When it came to pounding the ball into the end zone, few running backs excelled better at that role in the mid-2000s than Cincinnati Bengals standout Rudi Johnson.
A 5-foot-10, 228-pound running back from Auburn, Rudi Johnson was a violent bowling ball who proved too much for gang tackles and the league’s hardest hitters.
Just how good was Rudi Johnson, and what is he up to now? Let’s take a look.
Rudi Johnson had an underrated career
The Cincinnati Bengals needed former fourth-round pick Rudi Johnson to prove his worth in 2004. Johnson scored nine touchdowns in 2003 and became the Bengals’ lead back after the team dealt Corey Dillon to New England.
Johnson did more than prove his worth over the next three years. From 2004-06, Johnson totaled 4,221 yards and 36 rushing touchdowns on 4.1 yards per carry.
Rudi Johnson earned Pro Bowl honors in 2004 when he ran for 1,454 yards and 12 touchdowns. A year later, Johnson had 1,458 yards, 12 touchdowns, and only fumbled once on 337 carries.
Johnson was a touchdown machine
Fantasy football owners in the mid-2000s surely celebrated when Rudi Johnson fell to them. He wouldn’t pick up the yardage that the likes of LaDainian Tomlinson or Edgerrin James would, but Johnson was a touchdown machine in his own right.
After he didn’t score a touchdown in his first two NFL seasons, Johnson broke through with nine rushing scores in 2003.
Rudi Johnson scored 12 touchdowns every year from 2004-06. Even when Johnson’s yards per rush dipped below four in 2006, he still found the end zone with no problem at all.
The Bengals were just as grateful as Rudi Johnson’s fantasy football owners. Cincinnati won the AFC North Division in 2005 and didn’t have a losing season in those three years.
Johnson scored another two touchdowns in the Bengals’ 2005 playoff loss to the Pitsburgh Steelers.

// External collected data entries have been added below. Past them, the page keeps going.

(** Two coincident cells of one organ, away from its centre, over one frame
    of 16 ms without noise: the first loop moves the first cell before it
    repels the second one from it, and the step ends with the two apart. *)
Example coincident_cells_part_in_a_frame :
  match (stepPhysics Scenario.still Scenario.coincident Scenario.eth 0.016%float).1 with
  | [a; b] => PrimFloat.ltb 10 (separation a b)
  | _ => false
  end = true.
Proof. vm_compute. reflexivity. Qed.

(** * Further properties of the step *)

Section CellsOfAStep.
Context {num : Type} `{Number num}.
Local Open Scope num_scope.

Lemma but_position_eq (c c' : Cell.t num) :
  but_position c' = but_position c →
  c' = Cell.set_y (Cell.y c') (Cell.set_x (Cell.x c') c).
Proof.
  destruct c, c'. unfold but_position, Cell.frame, Cell.set_x, Cell.set_y. simpl.
  intros [= -> -> -> -> -> -> -> -> -> -> -> -> -> ->]. done.
Qed.

(** The cells of the result of a step, through an observer of the fields
    the step does not write. *)
Lemma stepPhysics_cells_obs {A : Type} (f : Cell.t num → A)
    (random : nat → num) (cells : list (Cell.t num))
    (organs : StrMap.t (Organ.t num)) (dt : num) :
  (∀ v c, f (Cell.set_x v c) = f c) →
  (∀ v c, f (Cell.set_y v c) = f c) →
  (∀ v c, f (Cell.set_vx v c) = f c) →
  (∀ v c, f (Cell.set_vy v c) = f c) →
  (∀ v c, f (Cell.set_radius v c) = f c) →
  (∀ v c, f (Cell.set_wobblePhase v c) = f c) →
  f <$> (stepPhysics random cells organs dt).1 = f <$> cells.
Proof.
  intros. unfold stepPhysics. cbv zeta. simpl.
  rewrite secondPass_obs by done. by apply firstPass_obs.
Qed.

The touchdown magic eventually ran out, though. Johnson scored just three rushing touchdowns in 2007, the same year he recorded his first NFL receiving touchdown.
Johnson ran for one touchdown and caught another in his 14 games with the 2008 Lions.
Rudi Johnson now works as the NFL’s uniform inspector
Rudi Johnson was poised to earn exactly $30 million in his career, according to Spotrac. Almost all of that came from a five-year, $25.9 million contract he signed with the Bengals.
The Bengals cut him with two seasons remaining on that contract, though.
Plenty of ex-NFL players have taken non-coaching jobs with the league’s 32 teams or the league itself. But when they do, they’re usually working in the front office, a league-owned media property, or serving as an ambassador.
Rudi Johnson took a post-retirement role with the Miami Dolphins that didn’t fall under either of those categories. Beginning in 2015, Johnson served as a uniform inspector at Dolphins home games in Miami Gardens, Fla.
Johnson also sent time investing in real estate and promoting boxing matches, according to the Bengals’ official website. He moved to Miami after he retired but still occasionally spent time in Cincinnati.
With that said, the idea of a running back whose violent carries tore and stained uniforms now making sure other players’ looks were valid is a funny one.